%%

(** Placing the members of a struct. *)
Record placed (junk : list Z) (ms : list (ctype * Z)) (P : list ((ctype * Z) * Z)) : Prop := {
  pl_offsets : combine ms (c_offsets ms) = P;
  pl_members : map fst P = ms;
  pl_in : forall m off, In (m, off) P -> member_ok junk m /\ 0 <= off /\ off mod c_align m.1 = 0 /\
            off + c_size m.1 * m.2 <= c_size (CStruct ms);
  pl_dense : forall index, 0 <= 8 * index < c_size (CStruct ms) ->
            exists m off, In (m, off) P /\ off < 8 * index + 8 /\ 8 * index < off + c_size m.1 * m.2;
  pl_align : In (c_align (CStruct ms)) [1; 2; 4; 8];
  pl_size : 0 < c_size (CStruct ms);
}.

Lemma struct_placed junk ms :
  ms <> [] -> (forall m, In m ms -> member_ok junk m) -> placed junk ms (combine ms (c_offsets ms)).
Proof.
  intros Hne Hm. pose proof (place_spec junk ms 0 ltac:(lia) Hm) as H.
  assert (Ha : In (c_align (CStruct ms)) [1; 2; 4; 8]).
  { cbn [c_align]. apply max_pow2; [by left| |left; by destruct ms].
    apply List.Forall_forall. intros a (m & <- & Hin)%in_map_iff. by apply Hm. }
  unfold c_offsets in *.
  destruct (c_place _ _) as [offs e] eqn:Ep. cbn [fst]. destruct H as (_ & He & Hf & Hg). specialize (He Hne).
  assert (Es : c_size (CStruct ms) = align_up e (c_align (CStruct ms))) by (cbn [c_size]; by rewrite Ep).
  pose proof (align_up_bounds e _ (align_pos _ Ha)) as Hb. rewrite <- Es in Hb.
  constructor; [unfold c_offsets; by rewrite Ep| | | |done|lia].
  - apply Forall2_length in Hf. clear -Hf. revert offs Hf.
    induction ms as [|m ms IH]; intros [|off offs]; cbn; try done. intros [= H]. by rewrite IH.
  - intros m off Hin. apply (Forall2_combine _ _ _ _ _ Hf) in Hin as [Hin (? & ? & ?)].
    split_and!; [by apply Hm|done|done|lia].
  - intros index Hi. apply Hg. split; [lia|]. destruct (Z.lt_ge_cases (8 * index) e); [done|].
    exfalso. apply (align_multiple _ e index Ha); lia.
Qed.

(** Any description with the fields of the declarations is one of the type. *)
Lemma placed_desc junk ms P ag :
  placed junk ms P -> desc_wf ag -> ag_size ag = c_size (CStruct ms) ->
  ag_fields ag = map (fun mo => field_of (c_decl junk mo.1 mo.2)) P -> c_desc (CStruct ms) ag.
Proof.
  intros [Hoffs Hms Hin Hd Ha Hs] Hw Hsz Hf. constructor; [done|done| |].
  - rewrite (lw_align _ (desc_level _ Hw)). unfold max_alignment. cbn [c_align]. rewrite Hf, <- Hms, !map_map.
    f_equal. apply map_ext_in. intros [m off] Hin'. apply Hin in Hin' as [Hm _]. by apply decl_facts.
  - cbn [nested_at_8]. rewrite Hoffs. intros [Hn H8]%andb_prop base Hb. rewrite forallb_forall in Hn, H8.
    assert (Hn' : forall m off, In (m, off) P -> nested_at_8 m.1 = true).
    { intros m off Hin'. apply Hn. rewrite <- Hms. by apply (in_map fst _ (m, off)). }
    split.
    + apply lay_ok_intro. rewrite Hf, Hsz. apply List.Forall_forall.
      intros g ([m off] & <- & Hin')%in_map_iff. destruct (Hin m off Hin') as (Hm & ? & ? & ?).
      apply decl_lay; [done|by apply (Hn' m off)|by apply (H8 (m, off))|done..].
    + intros index Hi. pose proof (Z.div_mod base 8 ltac:(lia)) as Hbq.
      destruct (Hd (index - base / 8)) as (m & off & Hin' & Hlo & Hhi); [lia|].
      destruct (Hin m off Hin') as (Hm & _).
      destruct (decl_hit junk m off base index Hm (Hn' m off Hin') (H8 (m, off) Hin') Hb) as (l & Hl & Hh); [lia|lia|].
      exists l. split; [|done]. rewrite leaves_unfold. apply in_concat. eexists. split; [|exact Hl].
      apply in_map. rewrite Hf. apply in_map_iff. by exists (m, off).
Qed.
(* ===== verification/X86Props.v ===== *)
(** * x86: whole calls in the five C conventions *)

From S2P Require Export X86Proofs Callf.

(** A callback that reads arguments of the given types and returns [f] of them,
    on a system other than Minix. *)
Definition x86_run_callback (cb : DCCallback) (cpu0 : x86_cpu) (r0 : x86_ret) (slot0 : list Z)
    (ts : list cty) (rt : cty) (f : list arg -> Z) (k : x86_kernel) : option x86_ret :=
  cpu ← kernel_enter cpu0 k;
  p ← dcCallbackThunkEntry cb cpu;
  '(l, _) ← read_args (RD := x86_ArgReader) ts p;
  slot ← dcvalue_set rt (f l) slot0;
  callback_exit false r0 (sigchar_of rt) slot.

(** On Minix a [float] or [double] a callback returns is not on the floating-point
    stack, where a C caller expects it. *)
Lemma x86_minix_float_lost r0 t slot r :
  is_float t = true -> callback_exit true r0 (sigchar_of t) slot = Some r -> ret_value t r = None.
Proof.
  intros Ht H. unfold callback_exit in H. cbn [negb andb] in H.
  apply bind_Some in H as (lo & _ & (hi & _ & [= <-])%bind_Some). by destruct t.
Qed.

Section Props.
Variable os : x86_os.
Variable msvc : bool.
Abbreviation C86 := (x86_CallVM os msvc).

Lemma call_kernel_x86 vm v t target :
  reader_of (w_vt vm) = Some v ->
  dcCall_as (C := C86) t vm target = dcCallVoid (C := C86) vm target.
Proof.
  intros Hv. unfold dcCall_as, dcCallVoid, dcCallBool, dcCallChar, dcCallShort, dcCallInt, dcCallLong,
    dcCallLongLong, dcCallFloat, dcCallDouble, dcCallPointer, vtable.
  destruct t; cbn; by destruct (w_vt vm).
Qed.

(** C18: scalar calls are transparent from end to end in cdecl, stdcall,
    fastcall (Microsoft and GNU) and Microsoft thiscall.  For every argument
    list that fits - in thiscall starting with a non-null pointer - a reset VM
    in that mode, given the arguments, enters the callback with state from
    which its reader table obtains exactly those arguments, and the caller gets
    the callback's result. *)
Theorem x86_scalar_call_end_to_end v cb cpu0 r0 slot0 vm0 l rt f target :
  x86_alloc v vm0 -> reg_bytes v + 8 * Z.of_nat (length l) <= mTotal (w_vec vm0) ->
  this_ok v l -> Forall arg_ok l -> cb_args_vt cb = Some v ->
  length slot0 = 8%nat -> val_ok rt (f l) ->
  exists vm vf r,
    dcReset (C := C86) vm0 = Some vm /\ push_args (C := C86) vm l = Some vf /\
    x86_run_callback cb cpu0 r0 slot0 (map a_ty l) rt f (dcCall_as (C := C86) rt vf target) = Some r /\
    ret_value rt r = Some (f l).
Proof.
  intros Ha Hroom Ht Hl Hcb Hslot Hf.
  destruct (x86_enter os msvc v cb cpu0 vm0 l target Ha Hroom Ht Hl Hcb)
    as (vm & vf & cpu & p & p' & Hr & Hp & Hvt & Hk & He & Hread & _).
  destruct (x86_scalar_exit r0 rt (f l) slot0 Hslot Hf) as (slot & r & Hset & Hexit & Hret).
  exists vm, vf, r. split_and!; try done. unfold x86_run_callback.
  rewrite (call_kernel_x86 vf v) by (rewrite Hvt; apply Ha). unfold vm_inst in Hk. rewrite Hk.
  cbn [mbind option_bind]. rewrite He. cbn [mbind option_bind]. rewrite Hread. cbn [mbind option_bind].
  by rewrite Hset.
Qed.

(** C19: in stdcall and both fastcalls the callback pops exactly the argument
    bytes the call kernel pushed: [stack_cleanup], computed by
    [dcbInitCallback2] from the signature, is the size of the stack arguments
    of any call with that signature. *)
Theorem x86_callee_cleanup_balanced cc handler userdata rt cb cpu0 vm0 l target :
  In cc [DC_SIGCHAR_CC_STDCALL; DC_SIGCHAR_CC_FASTCALL_MS; DC_SIGCHAR_CC_FASTCALL_GNU] ->
  is_plan9 os = false ->
  dcbInitCallback2 os msvc
    ([DC_SIGCHAR_CC_PREFIX; cc] ++ map sigchar_of (map a_ty l) ++ [DC_SIGCHAR_ENDARG; rt])
    handler userdata = Some cb ->
  vec_wf (w_vec vm0) -> 8 + 8 * Z.of_nat (length l) <= mTotal (w_vec vm0) -> Forall arg_ok l ->
  exists vm1 vm vf cpu,
    dcMode (C := C86) vm0 (dcGetModeFromCCSigChar cc) = Some vm1 /\
    dcReset (C := C86) vm1 = Some vm /\ push_args (C := C86) vm l = Some vf /\
    kernel_enter cpu0 (dcCallVoid (C := C86) vf target) = Some cpu /\
    cb_stack_cleanup cb = Some (Z.of_nat (length (cpu_stack cpu))).
Proof.
  intros Hcc Hos Hcb Hw Hroom Hl.
  assert (Hmode : exists v, dcMode (C := C86) vm0 (dcGetModeFromCCSigChar cc)
            = Some (w_with_vt (match cc with
                               | "s"%char => gVT_x86_win32_std_p
                               | "F"%char => gVT_x86_win32_fast_ms_p
                               | _ => gVT_x86_win32_fast_gnu_p end) DC_ERROR_NONE vm0) /\
            reader_of (match cc with
                       | "s"%char => gVT_x86_win32_std_p
                       | "F"%char => gVT_x86_win32_fast_ms_p
                       | _ => gVT_x86_win32_fast_gnu_p end) = Some v /\
            v <> dcArgsVT_this_ms /\ reg_bytes v <= 8 /\
            cb_args_vt cb = Some v /\ cb_stack_cleanup cb = Some (stack_bytes v (map a_ty l) 0)).
  { assert (Hm : forall m, In m [DC_CALL_C_X86_WIN32_STD; DC_CALL_C_X86_WIN32_FAST_MS; DC_CALL_C_X86_WIN32_FAST_GNU] ->
              dcMode (C := C86) vm0 m = dc_callvm_mode_x86 os msvc vm0 m)
      by (intros m _; unfold dcMode, vtable; cbn; by destruct (w_vt vm0)).
    unfold dcbInitCallback2 in Hcb. cbn [app Ascii.eqb] in Hcb. rewrite Hos in Hcb.
    destruct Hcc as [<-|[<-|[<-|[]]]]; rewrite Hm by (cbn; tauto); unfold dc_callvm_mode_x86; rewrite Hos;
      cbn in Hcb |- *; rewrite ?andb_false_r; cbn.
    - rewrite (cleanup_std_size dcArgsVT_default) in Hcb by done. injection Hcb as <-. by eexists.
    - unfold dcbCleanupSize_x86_fast_ms in Hcb. rewrite (cleanup_fast_ms_size dcArgsVT_fast_ms) in Hcb by done.
      injection Hcb as <-. by eexists.
    - unfold dcbCleanupSize_x86_fast_gnu in Hcb. rewrite (cleanup_fast_gnu_size dcArgsVT_fast_gnu) in Hcb by done.
      injection Hcb as <-. by eexists. }
  destruct Hmode as (v & Hm & Hv & Hnt & Hrb & Hcbv & Hclean).
  set (vm1 := w_with_vt _ _ vm0) in Hm. exists vm1.
  destruct (x86_enter os msvc v cb cpu0 vm1 l target) as (vm & vf & cpu & p & p' & Hr & Hp & _ & Hk & _ & _ & Hsz);
    try done;
    [cbn; lia|by destruct v|].
  exists vm, vf, cpu. split_and!; try done. rewrite Hclean, Hsz, decide_False by done. f_equal. lia.
Qed.

(** Microsoft thiscall callbacks pop four bytes too many.  The caller
    passes [this] in ECX and pushes the other arguments only, but
    [dcbCleanupSize_x86_this_ms] counts [this] among the bytes to pop. *)
Theorem x86_thiscall_cleanup_off_by_four handler userdata rt cb cpu0 vm0 l target :
  is_plan9 os = false ->
  dcbInitCallback2 os msvc
    ([DC_SIGCHAR_CC_PREFIX; DC_SIGCHAR_CC_THISCALL_MS] ++ map sigchar_of (map a_ty l) ++ [DC_SIGCHAR_ENDARG; rt])
    handler userdata = Some cb ->
  vec_wf (w_vec vm0) -> 4 + 8 * Z.of_nat (length l) <= mTotal (w_vec vm0) -> Forall arg_ok l ->
  this_ok dcArgsVT_this_ms l ->
  exists vm1 vm vf cpu,
    dcMode (C := C86) vm0 (dcGetModeFromCCSigChar DC_SIGCHAR_CC_THISCALL_MS) = Some vm1 /\
    dcReset (C := C86) vm1 = Some vm /\ push_args (C := C86) vm l = Some vf /\
    kernel_enter cpu0 (dcCallVoid (C := C86) vf target) = Some cpu /\
    cb_stack_cleanup cb = Some (Z.of_nat (length (cpu_stack cpu)) + 4).
Proof.
  intros Hos Hcb Hw Hroom Hl Ht.
  set (vm1 := w_with_vt gVT_x86_win32_this_ms_p DC_ERROR_NONE vm0).
  assert (Hm : dcMode (C := C86) vm0 (dcGetModeFromCCSigChar DC_SIGCHAR_CC_THISCALL_MS) = Some vm1).
  { transitivity (dc_callvm_mode_x86 os msvc vm0 DC_CALL_C_X86_WIN32_THIS_MS).
    - unfold dcMode, vtable. cbn. by destruct (w_vt vm0).
    - unfold dc_callvm_mode_x86. rewrite Hos. cbn. by rewrite ?andb_false_r. }
  assert (Hc : cb_args_vt cb = Some dcArgsVT_this_ms /\
               cb_stack_cleanup cb = Some (stack_bytes dcArgsVT_this_ms (map a_ty l) 0)).
  { unfold dcbInitCallback2 in Hcb. cbn [app Ascii.eqb] in Hcb. rewrite Hos in Hcb. cbn in Hcb.
    rewrite orb_true_r in Hcb. unfold dcbCleanupSize_x86_this_ms in Hcb.
    rewrite (cleanup_std_size dcArgsVT_this_ms) in Hcb by done. by injection Hcb as <-. }
  destruct Hc as [Hcbv Hclean].
  destruct (x86_enter os msvc dcArgsVT_this_ms cb cpu0 vm1 l target)
    as (vm & vf & cpu & p & p' & Hr & Hp & _ & Hk & _ & _ & Hsz); try done.
  exists vm1, vm, vf, cpu. split_and!; try done. rewrite Hclean, Hsz, decide_True by done. f_equal. lia.
Qed.

(** On x86 a signature that names the default convention makes an unusable
    callback.  [dcMode] accepts [DC_CALL_C_DEFAULT] and the ellipsis modes as
    cdecl, [dcbInitCallback2] has no case for them: the reader table stays
    unset and the callback cannot be entered, while the same signature without
    the prefix works. *)
Theorem x86_default_prefix_callback_unusable cc sig handler userdata vm0 cpu cb :
  In cc [DC_SIGCHAR_CC_DEFAULT; DC_SIGCHAR_CC_ELLIPSIS; DC_SIGCHAR_CC_ELLIPSIS_VARARGS] ->
  is_plan9 os = false ->
  dcbInitCallback2 os msvc ([DC_SIGCHAR_CC_PREFIX; cc] ++ sig) handler userdata = Some cb ->
  dcMode (C := C86) vm0 (dcGetModeFromCCSigChar cc) = Some (w_with_vt gVT_x86_cdecl_p DC_ERROR_NONE vm0) /\
  dcCallbackThunkEntry cb cpu = None /\
  (head sig <> Some DC_SIGCHAR_CC_PREFIX ->
   exists cb', dcbInitCallback2 os msvc sig handler userdata = Some cb' /\
               cb_args_vt cb' = reader_of gVT_x86_cdecl_p).
Proof.
  intros Hcc Hos Hcb.
  assert (Hm : forall m, dcMode (C := C86) vm0 m = dc_callvm_mode_x86 os msvc vm0 m)
    by (intros m; unfold dcMode, vtable; cbn; by destruct (w_vt vm0)).
  unfold dcbInitCallback2 in Hcb. cbn [app Ascii.eqb] in Hcb. rewrite Hos in Hcb.
  split_and!.
  - rewrite Hm. unfold dc_callvm_mode_x86. rewrite Hos.
    destruct Hcc as [<-|[<-|[<-|[]]]]; cbn; by rewrite ?andb_false_r.
  - destruct Hcc as [<-|[<-|[<-|[]]]]; cbn in Hcb; rewrite ?andb_false_r in Hcb; cbn in Hcb;
      injection Hcb as <-; done.
  - intros Hh. unfold dcbInitCallback2. rewrite Hos. destruct sig as [|c rest]; cbn; [by eexists|].
    destruct (Ascii.eqb_spec c DC_SIGCHAR_CC_PREFIX) as [->|]; [done|]. by eexists.
Qed.

(** Register arguments do not make the vector longer. *)
Lemma push_regs_size v l : is_fast v = true -> forall vm vf,
  reader_of (w_vt vm) = Some v -> Forall (fun a => is_i32 (a_ty a) = true) l ->
  mIntRegs vm + Z.of_nat (length l) <= 2 ->
  push_items (C := C86) vm (map IScalar l) = Some vf ->
  mSize (w_vec vf) = mSize (w_vec vm) /\ w_vt vf = w_vt vm.
Proof.
  intros Hf. induction l as [|a l IH]; intros vm vf Hv Hl Hn Hp; [by injection Hp as <-|].
  apply Forall_cons in Hl as [Ha Hl]. cbn [length] in Hn.
  unfold push_items in Hp. cbn [map foldM push_item] in Hp. apply bind_Some in Hp as (vm1 & Hp1 & Hp).
  rewrite (push_arg_x86 os msvc vm a v Hv) in Hp1. unfold x86_push in Hp1.
  rewrite Ha, Hf, (proj2 (Z.ltb_lt _ _)) in Hp1 by lia. cbn [andb] in Hp1.
  apply bind_Some in Hp1 as (w & Hw & [= <-]). unfold dcVecStore in Hw.
  apply bind_Some in Hw as (d & _ & [= <-]).
  apply (IH (w_with_regs (mIntRegs vm + 1) (w_with_vec _ vm))) in Hp as [-> ->]; [done|exact Hv|exact Hl|cbn; lia].
Qed.

(** Naming fastcall in the signature of a formatted call is not enough.
    [dcVCallF] switches the mode but does not reset, so the eight bytes that
    carry ECX and EDX are not reserved; the kernel then subtracts 8 from a
    smaller size.  For any signature of up to two 32-bit integers the call of a
    VM reset in another mode is undefined, although the same VM, reset after
    the switch, can make it. *)
Theorem x86_fastcall_prefix_needs_reset double_to_float float_to_double (retval : cty -> x86_ret -> Z)
    (callee : x86_cpu -> option x86_ret) cc cpu0 vm0 l target :
  In cc [DC_SIGCHAR_CC_FASTCALL_MS; DC_SIGCHAR_CC_FASTCALL_GNU] -> is_plan9 os = false ->
  x86_alloc dcArgsVT_default vm0 -> mIntRegs vm0 = 0 -> mSize (w_vec vm0) = 0 ->
  24 <= mTotal (w_vec vm0) ->
  Forall arg_ok l -> Forall (fun a => is_i32 (a_ty a) = true) l -> (length l <= 2)%nat ->
  dcCallF (C := C86) double_to_float (fun k => cpu ← kernel_enter cpu0 k; callee cpu) retval vm0 target
    (signature_of (Some cc) (map IScalar l) RTVoid) (va_of_call float_to_double (map IScalar l) RTVoid)
  = None /\
  exists vm1 vm2 vm3 cpu,
    dcMode (C := C86) vm0 (dcGetModeFromCCSigChar cc) = Some vm1 /\ dcReset (C := C86) vm1 = Some vm2 /\
    push_args (C := C86) vm2 l = Some vm3 /\
    kernel_enter cpu0 (dcCallVoid (C := C86) vm3 target) = Some cpu.
Proof.
  intros Hcc Hos [Hw _] Hregs Hs Ht Hl Hi Hn.
  assert (Hmode : exists v vt', dcMode (C := C86) vm0 (dcGetModeFromCCSigChar cc)
            = Some (w_with_vt vt' DC_ERROR_NONE vm0) /\ reader_of vt' = Some v /\ is_fast v = true /\
            dcGetModeFromCCSigChar cc <> DC_ERROR_UNSUPPORTED_MODE /\
            forall vm, w_vt vm = vt' -> dcCallVoid (C := C86) vm target = x86_call KFast vm target).
  { assert (Hm : forall m, dcMode (C := C86) vm0 m = dc_callvm_mode_x86 os msvc vm0 m)
      by (intros m; unfold dcMode, vtable; cbn; by destruct (w_vt vm0)).
    destruct Hcc as [<-|[<-|[]]]; rewrite Hm; unfold dc_callvm_mode_x86; rewrite Hos; cbn;
      rewrite ?andb_false_r; cbn; eexists _, _; (split_and!; [done..|]);
      intros vm E; unfold dcCallVoid, vtable; cbn; by rewrite E. }
  destruct Hmode as (v & vt' & Hm & Hv & Hf & Hne & Hk). split.
  - unfold dcCallF, dcVCallF, last_sigchar. rewrite last_signature. cbn [sigchar_of_result].
    change (Ascii.eqb DC_SIGCHAR_VOID DC_SIGCHAR_AGGREGATE) with false. cbn [mbind option_bind].
    unfold va_of_call. rewrite dcArgF_signature; [|apply x86_dm_ok|].
    2:{ rewrite Forall_forall in Hl, Hi. apply Forall_map, Forall_forall. intros a Ha.
        split; [by apply Hl|]. specialize (Hi a Ha). by intros E; rewrite E in Hi. }
    unfold set_mode. rewrite (proj2 (Z.eqb_neq _ _) Hne), Hm. cbn [mbind option_bind].
    destruct (push_items _ _) as [vf|] eqn:Hp; cbn [mbind option_bind]; [|done].
    apply (push_regs_size v) in Hp as [Hsz Hvt]; [|done|done|done|cbn; lia].
    cbn [sigchar_of_result]. change (Ascii.eqb DC_SIGCHAR_VOID DC_SIGCHAR_VOID) with true. cbn beta iota.
    rewrite Hk by done. cbn in Hsz. rewrite Hs in Hsz. unfold x86_call, kernel_enter, vec_bytes, k_data, k_conv.
    rewrite Hsz. done.
  - destruct (x86_enter os msvc v (Build_DCCallback 0 (Some v) (Some 0) 0) cpu0 (w_with_vt vt' DC_ERROR_NONE vm0) l target)
      as (vm & vf & cpu & p & p' & Hr & Hp & _ & Hkk & _); try done.
    + cbn. unfold reg_bytes. destruct v; lia.
    + intros ->. done.
    + by exists (w_with_vt vt' DC_ERROR_NONE vm0), vm, vf, cpu.
Qed.

End Props.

%%

PROBLEM TO SOLVE:
Your answer should be the lines above, from the line containing "dcCallbackThunkEntry cb cpu = None /\" up to and including the line containing "apply bind_Some in Hw as (d & _ & [= <-]).", reproduced exactly and with nothing else.

TASK ANSWER:
  dcCallbackThunkEntry cb cpu = None /\
  (head sig <> Some DC_SIGCHAR_CC_PREFIX ->
   exists cb', dcbInitCallback2 os msvc sig handler userdata = Some cb' /\
               cb_args_vt cb' = reader_of gVT_x86_cdecl_p).
Proof.
  intros Hcc Hos Hcb.
  assert (Hm : forall m, dcMode (C := C86) vm0 m = dc_callvm_mode_x86 os msvc vm0 m)
    by (intros m; unfold dcMode, vtable; cbn; by destruct (w_vt vm0)).
  unfold dcbInitCallback2 in Hcb. cbn [app Ascii.eqb] in Hcb. rewrite Hos in Hcb.
  split_and!.
  - rewrite Hm. unfold dc_callvm_mode_x86. rewrite Hos.
    destruct Hcc as [<-|[<-|[<-|[]]]]; cbn; by rewrite ?andb_false_r.
  - destruct Hcc as [<-|[<-|[<-|[]]]]; cbn in Hcb; rewrite ?andb_false_r in Hcb; cbn in Hcb;
      injection Hcb as <-; done.
  - intros Hh. unfold dcbInitCallback2. rewrite Hos. destruct sig as [|c rest]; cbn; [by eexists|].
    destruct (Ascii.eqb_spec c DC_SIGCHAR_CC_PREFIX) as [->|]; [done|]. by eexists.
Qed.

(** Register arguments do not make the vector longer. *)
Lemma push_regs_size v l : is_fast v = true -> forall vm vf,
  reader_of (w_vt vm) = Some v -> Forall (fun a => is_i32 (a_ty a) = true) l ->
  mIntRegs vm + Z.of_nat (length l) <= 2 ->
  push_items (C := C86) vm (map IScalar l) = Some vf ->
  mSize (w_vec vf) = mSize (w_vec vm) /\ w_vt vf = w_vt vm.
Proof.
  intros Hf. induction l as [|a l IH]; intros vm vf Hv Hl Hn Hp; [by injection Hp as <-|].
  apply Forall_cons in Hl as [Ha Hl]. cbn [length] in Hn.
  unfold push_items in Hp. cbn [map foldM push_item] in Hp. apply bind_Some in Hp as (vm1 & Hp1 & Hp).
  rewrite (push_arg_x86 os msvc vm a v Hv) in Hp1. unfold x86_push in Hp1.
  rewrite Ha, Hf, (proj2 (Z.ltb_lt _ _)) in Hp1 by lia. cbn [andb] in Hp1.
  apply bind_Some in Hp1 as (w & Hw & [= <-]). unfold dcVecStore in Hw.
  apply bind_Some in Hw as (d & _ & [= <-]).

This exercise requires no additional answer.